Gotta love news like this......
Prices firm, supplies tighten for NAND flash chips by Jack Robertson, EETimes Semiconductor Business News 08/04/2003, 1:23 PM ET
WASHINGTON, D.C. -- After a precipitous drop in the first half of the year, NAND flash prices have stabilized and for lower densities have even started to rise.
Vendors cited sharply higher demand for NAND flash in digital cameras, smart cell phones and applications ranging from secure smart cards to USB-enabled disk players. Toshiba Corp. attributed some of the supply squeeze in its initial phase to lower yields during a shift to 0.12-micron processing but says that's no longer a problem.

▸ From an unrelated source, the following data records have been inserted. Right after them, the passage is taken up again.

(* ===== verification/BatchOnce.v ===== *)
(** * Batches of mutations

    The theorem that a mutating batch is applied exactly once, in order, or is
    cut off at a known point: the batch runner's contract with a server that
    applies the groups of a compound in order.  The batched SETATTR, RENAME,
    LINK, WRITE, COPY and CLOSE are shapes it covers. *)
From stdpp Require Import base numbers list list_numbers gmap strings.
From S2P Require Import Prelude Errors Planner Compound Session Client IoProgress Loops Exchange Batch BatchOps BatchRun.

Module BatchOnceLemmas.
Import BatchOps BatchOpsLemmas ExchangeLemmas BatchRunLemmas.

Section Once.
Context {W : Type} (rpc : Compound.t → W → RpcResult COMPOUND4res * W).
Context {T R : Type} (tag : string) (per : Z) (add : Compound.t → T → Z → Compound.t).
Context (extract : COMPOUND4res → Z → option R) (item_ops : T → Z → list argop).
Context `{Hshape : !BatchShape add per item_ops}.
Context (applied : W → list (list argop)) (Happ : applies_in_order rpc per applied).

(** The result of a completed item can be read. *)
Definition extract_defined : Prop := ∀ groups w res w' j,
  exchanged rpc (mjoin groups) w res w' → Forall (λ g, Z.of_nat (length g) = per) groups →
  0 <= j < Z.of_nat (completed_groups per res) → is_Some (extract res j).
Hypothesis Hextract : extract_defined.

Context (ops : list T) (cl0 : NfsClient.t) (w0 : W).
Let n : Z := Z.of_nat (length ops).
Let all : list (list argop) := item_groups item_ops 0 ops.

(** The first [k] items are applied, and nothing else. *)
Definition applied_upto (k : Z) (w : W) : Prop := applied w = applied w0 ++ take (Z.to_nat k) all.

(** The ways a mutating batch may end. *)
Definition final_ok (r : RpcResult (list R)) (_ : NfsClient.t) (w : W) : Prop :=
  match r with
  | Ok out => length out = length ops ∧ applied_upto n w
  | Err e =>
      if RpcError.is_transport e then ∃ k, 0 <= k <= n ∧ applied_upto k w
      else 0 <= RpcError.op_index e < n ∧ applied_upto (RpcError.op_index e) w
  end.

(** A prefix of the groups of a chunk extends the groups before it. *)
Lemma chunk_prefix k len (j : nat) : 0 <= k → 0 <= len →
  take (Z.to_nat k) all ++ take j (chunk_groups item_ops ops k len) =
  take (Z.to_nat (k + Z.min (Z.of_nat j) len)) all.
Proof.
  intros Hk Hlen. unfold chunk_groups. fold all.
  replace (Z.to_nat (k + len)) with (Z.to_nat k + Z.to_nat len)%nat by lia.
  rewrite take_app_slice. f_equal. lia.
Qed.

Lemma mutations_ok :
  runner_ok rpc tag per item_ops (λ _ res i, Ok <$> extract res i) (λ cl _ w, Some (cl, w)) ops cl0
    applied_upto applied_upto (λ _ _ _, True) final_ok.
Proof.
  split.
  - done.
  - intros k len w res w' Hk Hlen Hup Hex done_.
    destruct (chunk_groups_length per add item_ops ops k len Hk Hlen) as [HG HlenG].
    pose proof Hex as (req & sid & q & Hr & Hops & Hd & Hok).
    destruct (Happ _ _ _ _ _ _ _ Hr Hops HG) as (j & Hj & Hjr). specialize (Hjr res eq_refl Hok).
    destruct (completed_range rpc per add item_ops ops k len w res w' Hk Hlen Hex) as (Hdl & _ & Hrej & _).
    fold done_ in Hdl, Hrej.
    assert (Hup' : applied_upto (k + done_) w').
    { unfold applied_upto. rewrite Hj, Hup, <-app_assoc, chunk_prefix, Hjr by lia. fold done_. by rewrite Z.min_l by lia. }
    split_and!; [done| |done|done|].
    + intros E%Hrej. rewrite E in Hup'. by replace (k + 0) with k in Hup' by lia.
    + intros i o x Hi _ _. destruct (Hextract _ _ _ _ i Hex HG Hi) as [v ->]. by exists (Ok v).
  - intros k len w r w' Hk Hlen Hup (req & sid & q & Hr & Hops).
    destruct (chunk_groups_length per add item_ops ops k len Hk Hlen) as [HG HlenG].
    destruct (Happ _ _ _ _ _ _ _ Hr Hops HG) as (j & Hj & _). exists (k + Z.min (Z.of_nat j) len). split; [lia|].
    unfold applied_upto. by rewrite Hj, Hup, <-app_assoc, chunk_prefix by lia.
  - intros o cl w _ [Ho _] Hup. split; [lia|done].
  - intros k k' o cl w e _ Hk Hk' _ Hst He. exists cl, w. split; [done|]. cbn. fold n in Hk', He.
    destruct (RpcError.is_transport e); [exists k'; split; [lia|done]|].
    destruct He as [[? _]|(-> & -> & ?)]; [done|]. split; [lia|done].
Qed.
End Once.

(** C1: A mutating batch is applied exactly once, in order, or is cut off at a
    known point.  For every batch of equally shaped mutations, every transport
    and every server that applies the operations of a compound in order, with
    any pattern of size rejections, failures and lost replies, the runner
    terminates; if it succeeds, the server has applied every item once, in the
    caller's order, and nothing else; if it reports a failure at an item, exactly
    the items before it have been applied; and if the transport failed, some
    prefix of the items has been applied, none of them twice. *)
Theorem batch_exactly_once {W T R} (rpc : Compound.t → W → RpcResult COMPOUND4res * W)
    (xdr_len : Compound.t → Z) `{!XdrSizes xdr_len} (tag : string) (per : Z)
    (add : Compound.t → T → Z → Compound.t) (extract : COMPOUND4res → Z → option R)
    (item_ops : T → Z → list argop) `{!BatchShape add per item_ops}
    (applied : W → list (list argop)) (ops : list T) (cl : NfsClient.t) (w : W) (fuel : nat) :
  transport_ok rpc → applies_in_order rpc per applied → extract_defined rpc per extract →
  0 <= NfsClient.max_ops cl < USIZE_MAX →
  (Z.of_nat (length ops) + 1) * (Z.of_nat (length ops) + 1) <= Z.of_nat fuel →
  ∃ r cl' w', batch_ops rpc xdr_len tag per add extract fuel cl ops w = Done (r, cl', w') ∧
    let upto k := applied w' = applied w ++ take k (item_groups item_ops 0 ops) in
    match r with
    | Ok out => length out = length ops ∧ applied w' = applied w ++ item_groups item_ops 0 ops
    | Err e =>
        if RpcError.is_transport e then ∃ k, (k <= length ops)%nat ∧ upto k
        else 0 <= RpcError.op_index e < Z.of_nat (length ops) ∧ upto (Z.to_nat (RpcError.op_index e))
    end.
Proof.
  intros Hrpc Happ Hext Hmax Hfuel.
  destruct (batch_run_ok rpc Hrpc xdr_len tag per add item_ops _ _ ops cl _ _ _ _
    (mutations_ok rpc tag per add extract item_ops applied Happ Hext ops cl w) Hmax fuel w) as (r & cl' & w' & E & Hfin).
  { unfold applied_upto. by rewrite app_nil_r. }
  { done. }
  exists r, cl', w'. split; [exact E|]. cbn zeta. clear E. destruct r as [out|e]; cbn [final_ok] in Hfin.
  - destruct Hfin as [Hl Ha]. split; [done|]. unfold applied_upto in Ha. rewrite Ha, take_ge; [done|]. rewrite item_groups_length. lia.
  - destruct (RpcError.is_transport e); [|done]. destruct Hfin as (k & Hk & Ha). exists (Z.to_nat k). split; [lia|done].
Qed.

(** The shapes of the mutating operations. *)
#[global] Instance add_setattr_shape : BatchShape add_setattr 2 (λ op _,
  [APutFh (sa_fh op); ASetattr zero_stateid (Compound.setattr_fattr (sa_mode op) (sa_size op) (sa_uid op) (sa_gid op)
     (sa_atime op) (sa_mtime op))]).
Proof. split; try done. intros c op i. cbn. by rewrite <-!app_assoc. Qed.

#[global] Instance add_rename_shape : BatchShape add_rename 4 (λ op _,
  [APutFh (rn_srcdir op); ASaveFh; APutFh (rn_dstdir op); ARename (rn_oldname op) (rn_newname op)]).
Proof. split; try done. intros c op i. cbn. by rewrite <-!app_assoc. Qed.

#[global] Instance add_link_shape : BatchShape add_link 4 (λ op _,
  [APutFh (ln_src op); ASaveFh; APutFh (ln_dstdir op); ALink (ln_newname op)]).
Proof. split; try done. intros c op i. cbn. by rewrite <-!app_assoc. Qed.

#[global] Instance add_write_shape : BatchShape add_write 2 (λ op _,
  [APutFh (wr_fh op); AWrite (wr_stateid op) (wr_offset op) FILE_SYNC4 (wr_data op)]).
Proof. split; try done. intros c op i. cbn. by rewrite <-!app_assoc. Qed.

#[global] Instance add_copy_shape : BatchShape add_copy 4 (λ op _,
  [APutFh (cp_src_fh op); ASaveFh; APutFh (cp_dst_fh op);
   ACopy (cp_src_stateid op) (cp_dst_stateid op) (cp_src_offset op) (cp_dst_offset op) (cp_count op)]).
Proof. split; try done. intros c op i. cbn. by rewrite <-!app_assoc. Qed.

#[global] Instance add_close_shape slot base : BatchShape (add_close slot base) 2 (λ op i,
  [APutFh (cl_fh op);
   AClose (match slot with User => base | PathSlot => wrapping_add32 base (as_u32 i) end) (cl_stateid op)]).
Proof. split; try done. intros c op i. cbn. by rewrite <-!app_assoc. Qed.

(** A server that closes files, refuses one handle, and rejects compounds of
    more than six operations; its state is what it has carried out. *)
Fixpoint close_groups (ops : list argop) : list (list argop) * list resop * Z :=
  match ops with
  | APutFh fh :: AClose seqid st :: rest =>
      if bool_decide (fh = bstr "bad") then ([], [RPlain OP_PUTFH 0; RPlain OP_CLOSE 10025], 10025)
      else let '(g, rs, status) := close_groups rest in
           ([APutFh fh; AClose seqid st] :: g, RPlain OP_PUTFH 0 :: RPlain OP_CLOSE 0 :: rs, status)
  | [] => ([], [], 0)
  | _ => ([], [RPlain OP_PUTFH NFS4ERR_RESOURCE], NFS4ERR_RESOURCE)
  end.

Definition example_close_rpc (c : Compound.t) (w : list (list argop)) : RpcResult COMPOUND4res * list (list argop) :=
  match Compound.ops c with
  | ASequence _ _ _ _ :: ops =>
      if 6 <? Z.of_nat (length ops) then (Ok (empty_response NFS4ERR_RESOURCE), w)
      else let '(g, rs, status) := close_groups ops in
           (Ok (Res status (1 + Z.of_nat (length rs)) (Some (RPlain OP_SEQUENCE 0 :: rs))), w ++ g)
  | _ => (Ok (empty_response NFS4ERR_RESOURCE), w)
  end.

Lemma close_groups_spec groups : Forall (λ g, Z.of_nat (length g) = 2) groups →
  let '(g, rs, status) := close_groups (mjoin groups) in
  ∃ k, g = take k groups ∧ k = Z.to_nat ((Z.of_nat (length rs) - (if status =? NFS_OK then 0 else 1)) / 2) ∧
       ((status =? NFS_OK) = false → rs ≠ []).
Proof.
  induction 1 as [|x groups Hx _ IH]; [by exists 0%nat|].
  destruct x as [|a [|b [|]]]; try (cbn in Hx; lia).
  change (mjoin ([a; b] :: groups)) with (a :: b :: mjoin groups). cbn [close_groups].
  destruct a; try (by exists 0%nat). destruct b; try (by exists 0%nat).
  case_bool_decide; [by exists 0%nat|].
  destruct (close_groups (mjoin groups)) as [[g rs] status]. destruct IH as (k & -> & -> & Hne).
  eexists (S _). split; [done|]. split; [|done]. cbn [length]. rewrite !Nat2Z.inj_succ.
  destruct (status =? NFS_OK).
  - replace (Z.succ (Z.succ (Z.of_nat (length rs))) - 0) with (Z.of_nat (length rs) - 0 + 1 * 2) by lia.
    rewrite Z.div_add by lia. pose proof (Z.div_pos (Z.of_nat (length rs) - 0) 2). lia.
  - replace (Z.succ (Z.succ (Z.of_nat (length rs))) - 1) with (Z.of_nat (length rs) - 1 + 1 * 2) by lia.
    rewrite Z.div_add by lia. destruct rs as [|r rs]; [by destruct Hne|].
    pose proof (Z.div_pos (Z.of_nat (length (r :: rs)) - 1) 2). cbn [length] in *. lia.
Qed.

Lemma close_groups_decoded ops :
  Forall resop_decoded (close_groups ops).1.2 ∧ (length (close_groups ops).1.2 <= S (length ops))%nat.
Proof.
  assert (Hp : ∀ st, resop_decoded (RPlain OP_PUTFH st)) by (intros st; by apply (bool_decide_unpack _)).
  assert (Hc : ∀ st, resop_decoded (RPlain OP_CLOSE st)) by (intros st; by apply (bool_decide_unpack _)).
  induction ops as [ops IH] using (induction_ltof1 _ length). unfold ltof in IH.
  destruct ops as [|a [|b ops]]; cbn [close_groups fst snd length]; [split; [constructor|lia]|destruct a; cbn [close_groups fst snd length]; (split; [auto using Forall_cons_2, Forall_nil_2|lia])|].
  destruct a; try (cbn [close_groups fst snd length]; split; [auto using Forall_cons_2, Forall_nil_2|lia]).
  destruct b; try (cbn [close_groups fst snd length]; split; [auto using Forall_cons_2, Forall_nil_2|lia]).
  case_bool_decide; [cbn [close_groups fst snd length]; split; [auto using Forall_cons_2, Forall_nil_2|lia]|].
  destruct (IH ops) as [Hf Hl]; [cbn; lia|]. destruct (close_groups ops) as [[g rs] status]. cbn [close_groups fst snd length] in *.
  split; [auto using Forall_cons_2, Forall_nil_2|lia].
Qed.

Lemma example_close_rpc_ok :
  transport_ok example_close_rpc ∧ applies_in_order example_close_rpc 2 (λ w, w).
Proof.
  assert (Hs : resop_decoded (RPlain OP_SEQUENCE 0)) by (by apply (bool_decide_unpack _)).
  split; [split|].
  - intros c w res w'. unfold example_close_rpc. destruct (Compound.ops c) as [|[] ops]; try (intros [= <- <-]; by split).
    destruct (Z.ltb_spec 6 (Z.of_nat (length ops))); [intros [= <- <-]; by split|].
    destruct (close_groups_decoded ops) as [Hf Hl]. destruct (close_groups ops) as [[g rs] status]. cbn in Hf, Hl.
    intros [= <- <-]. split; [cbn; unfold U32_MAX; lia|]. intros l [= <-]. cbn [cr_len].
    split; [cbn [length]; lia|by constructor].
  - intros c w e w'. unfold example_close_rpc. repeat case_match; done.
  - intros c w r w' sid q groups Hr Hops HG. unfold example_close_rpc in Hr. rewrite Hops in Hr.
    destruct (6 <? _); [injection Hr as <- <-; exists 0%nat; split; [by rewrite take_0, app_nil_r|by intros ? [= <-]]|].
    pose proof (close_groups_spec groups HG) as Hspec. destruct (close_groups (mjoin groups)) as [[g rs] status].
    injection Hr as <- <-. destruct Hspec as (k & -> & Hk & _). exists k. split; [done|].
    intros res [= <-] _. rewrite Hk. unfold completed_groups. cbn [CompoundRes.nops CompoundRes.status cr_len cr_status].
    do 2 f_equal. lia.
Qed.

Definition example_closes : list CloseOp :=
  [Close (bstr "a") zero_stateid; Close (bstr "b") zero_stateid; Close (bstr "c") zero_stateid;
   Close (bstr "d") zero_stateid; Close (bstr "bad") zero_stateid; Close (bstr "e") zero_stateid].

Lemma batch_exactly_once_witness :
  ∃ r cl' w',
    batch_ops example_close_rpc SendLemmas.example_xdr_len "closev" 2 (add_close User 1) (λ _ _, Some tt) 49
      LookupLemmas.example_lookup_client example_closes [] = Done (r, cl', w') ∧
    r = Err (RpcError.op 4 10025) ∧
    w' = [] ++ take 4 (item_groups (λ op i, [APutFh (cl_fh op); AClose 1 (cl_stateid op)]) 0 example_closes).
Proof.
  destruct example_close_rpc_ok as [Ht Ha].
  destruct (batch_exactly_once example_close_rpc SendLemmas.example_xdr_len "closev" 2 (add_close User 1)
    (λ _ _, Some tt) _ (λ w, w) example_closes LookupLemmas.example_lookup_client [] 49 Ht Ha)
    as (r & cl' & w' & E & H); [by intros ????? _ _ _; eexists|by vm_compute|by vm_compute|].
  exists r, cl', w'. split; [exact E|].
  assert (Hr : match batch_ops example_close_rpc SendLemmas.example_xdr_len "closev" 2 (add_close User 1)
      (λ _ _, Some tt) 49 LookupLemmas.example_lookup_client example_closes [] with
    Done (v, _, _) => v = Err (RpcError.op 4 10025) | _ => False end) by (vm_compute; reflexivity).
  rewrite E in Hr.
  rewrite Hr in H |- *. split; [reflexivity|]. apply H.
Defined.
End BatchOnceLemmas.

Analysts said growing demand has caused the two main NAND producers, Toshiba and market leader Samsung Electronics Co. Ltd., to call off a price war waged throughout much of the year as the suppliers fought for market share. With increasing demand, "the companies no longer feel they have to battle on price," said Allen Leibovitch, an analyst with IDC (Mountain View, Calif.).

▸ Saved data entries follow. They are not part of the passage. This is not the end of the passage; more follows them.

(* ===== verification/Reads.v ===== *)
(** * Batches of reads

    Models [readv] and [readv_decode] of [crates/vfsi-nfs/src/client.rs], which
    cut a list of READs at the response budget and hand each part to the batch
    runner.  The theorems show that the read-only batches (READ, GETATTR and
    READLINK) terminate against every server and return, item by item and in
    order, what the file service answers, whatever the server rejects for size
    on the way. *)
From stdpp Require Import base numbers list list_numbers gmap strings.
From S2P Require Import Prelude Errors Planner Types Compound Session Client IoProgress Loops Exchange Server Batch BatchOps BatchRun Resolve Single BatchSpec.

Record ReadOp := Read { rd_fh : nfs_fh4; rd_stateid : stateid4; rd_offset : Z; rd_count : Z }.

Definition add_read (c : Compound.t) (op : ReadOp) (_ : Z) : Compound.t :=
  Compound.read (Compound.putfh c (rd_fh op)) (rd_stateid op) (rd_offset op) (rd_count op).

Module Readv.
Section Loop.
Context {W : Type} (rpc : Compound.t → W → RpcResult COMPOUND4res * W) (xdr_len : Compound.t → Z).
(** The destination of each READ: its wire index, its data, its end-of-file flag. *)
Context {R : Type} (decode : Z → bytes → bool → RpcResult R).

A steep price cut for flash cards by SanDisk Corp. also caused chip suppliers to slash their NAND price tags at the start of the year.
"In the first quarter we saw new, lower prices almost every day. Now prices have leveled off as supply has gotten much tighter," said Chuck Schouw, president of M-Systems Inc. (Newark, Calif.), a subsidiary of Israeli flash card maker M-Systems Flash Disk Pioneers. "Lead times on deliveries are now stretching out, in some cases to three months. Earlier this year, customers were able to get off-the-shelf delivery."

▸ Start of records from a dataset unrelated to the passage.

(** C35: Every client is well formed.  Connecting gives a client whose operation
    limit is between one and the static limit of a compound, whose request limit
    is within the server's, whose windows fit the limit and whose counters are in
    range; and everything that changes a client (sending, whatever comes back,
    drawing an owner, keeping closes, a new byte limit, replacing a connection,
    abandoning it) keeps it so.  The theorems about batches and paths require
    just these bounds. *)
Theorem client_well_formed {W} (rpc : Compound.t → W → RpcResult COMPOUND4res * W) (xdr_len : Compound.t → Z)
    (cl : NfsClient.t) :
  rpc_decoded rpc → reachable rpc xdr_len cl → client_wf cl.
Proof.
  intros Hdec. induction 1 as [|cl c w r cl' w' _ IH Hsend|cl _ [H1 H2 H3 H4 H5]|cl q _ [H1 H2 H3 H4 H5]|cl l _ [H1 H2 H3 H4 H5]
    |cl n _ [H1 H2 H3 H4 H5] Hn|cl previous _ [H1 H2 H3 H4 H5] _ [P1 P2 P3 P4 P5]|cl previous w _ [H1 H2 H3 H4 H5]|cl _ [H1 H2 H3 H4 H5]].
  - by eapply connected_wf.
  - by eapply send_wf.
  - split; try done. cbn. unfold wrapping_add64. by apply Z.mod_pos_bound.
  - by split.
  - by split.
  - split; try done. cbn. unfold effective_request_limit. destruct (n =? 0); lia.
  - by split.
  - by split.
  - by split.
Qed.
(** A server that grants sixteen operations and has a root. *)
Definition mounting_server (c : Compound.t) (w : unit) : RpcResult COMPOUND4res * unit :=
  match Compound.ops c with
  | [AExchangeId _ _ _] => (Ok (Res 0 1 (Some [RExchangeId 0 77 1 0])), w)
  | [ACreateSession _ _] => (Ok (Res 0 1 (Some [RCreateSession 0 [] 4096 4096 16])), w)
  | [_; AReclaimComplete] => (Ok (Res 0 2 (Some [RPlain OP_SEQUENCE 0; RPlain OP_RECLAIM_COMPLETE 0])), w)
  | _ => (Ok (Res 0 3 (Some [RPlain OP_SEQUENCE 0; RPlain OP_PUTROOTFH 0; RGetFh 0 (vec_of (bstr "root"))])), w)
  end.

Lemma mounting_server_decoded : rpc_decoded mounting_server.
Proof.
  intros c w res w' Hr. unfold mounting_server in Hr.
  assert (∀ l, l = [RExchangeId 0 77 1 0] ∨ l = [RCreateSession 0 [] 4096 4096 16] ∨
    l = [RPlain OP_SEQUENCE 0; RPlain OP_RECLAIM_COMPLETE 0] ∨
    l = [RPlain OP_SEQUENCE 0; RPlain OP_PUTROOTFH 0; RGetFh 0 (vec_of (bstr "root"))] → Forall resop_decoded l) as Hl.
  { intros l [->|[->|[->| ->]]]; repeat (constructor; [by apply (bool_decide_unpack _) || done || by intros ? [= <-]|]); constructor. }
  repeat case_match; injection Hr as <- <-; (split; [by vm_compute|]); intros ? [= <-]; (split; [done|]); apply Hl; auto.
Qed.

Lemma client_well_formed_witness :
  ∃ cl, connect_minor_with_identity mounting_server AuthSys None [] [] 2 tt = Some (Ok cl, tt) ∧ client_wf cl.
Proof.
  destruct (connect_minor_with_identity mounting_server AuthSys None [] [] 2 tt) as [[[cl|e] []]|] eqn:E.
  - exists cl. split; [reflexivity|].
    exact (client_well_formed mounting_server SendLemmas.example_xdr_len cl mounting_server_decoded
      (reach_connect _ _ AuthSys None [] [] 2 tt cl tt E)).
  - exfalso. vm_compute in E. discriminate E.
  - exfalso. vm_compute in E. discriminate E.
Defined.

The price of 64-, 128- and 256-Mbit NAND chips plunged by one-third from the third quarter of 2002 to the second quarter of this year, according to Semico Research Corp. (Phoenix). Tags for 256-Mbit and 1-Gbit chips plummeted by nearly half over the same period, although vendors said some of the decline reflected increasing volumes as production ramped up. The prices for 64- and 128-Mbit devices have since begun bouncing back, while higher-density NAND average selling prices are no longer falling.
Jim Handy, nonvolatile-memory analyst at Semico, said the tighter supplies, "are a product mix issue, as manufacturers transition more production from lower- to higher-density NAND chips. When the three suppliers Samsung, Toshiba and Renesas Technology Corp. switch production at the same time, it can create problems" for lower-density-chip supplies.
NAND customers grew accustomed in the past year to dictating lower prices in an oversupplied market, said Alan Niebel, an analyst with Web-Feet Research Inc. (Monterey, Calif.). "Now, with prices firming up, buyers suddenly have to start catering to manufacturers, especially on delivery schedules."
Indeed, Renesas, which produces a version of NAND known as AND flash, expects mushrooming demand will outstrip supply for most of the second half.
"Many customers are now concerned enough to start booking orders up to several months in advance," said Tad Keeley, Renesas' senior memory-products-marketing manager.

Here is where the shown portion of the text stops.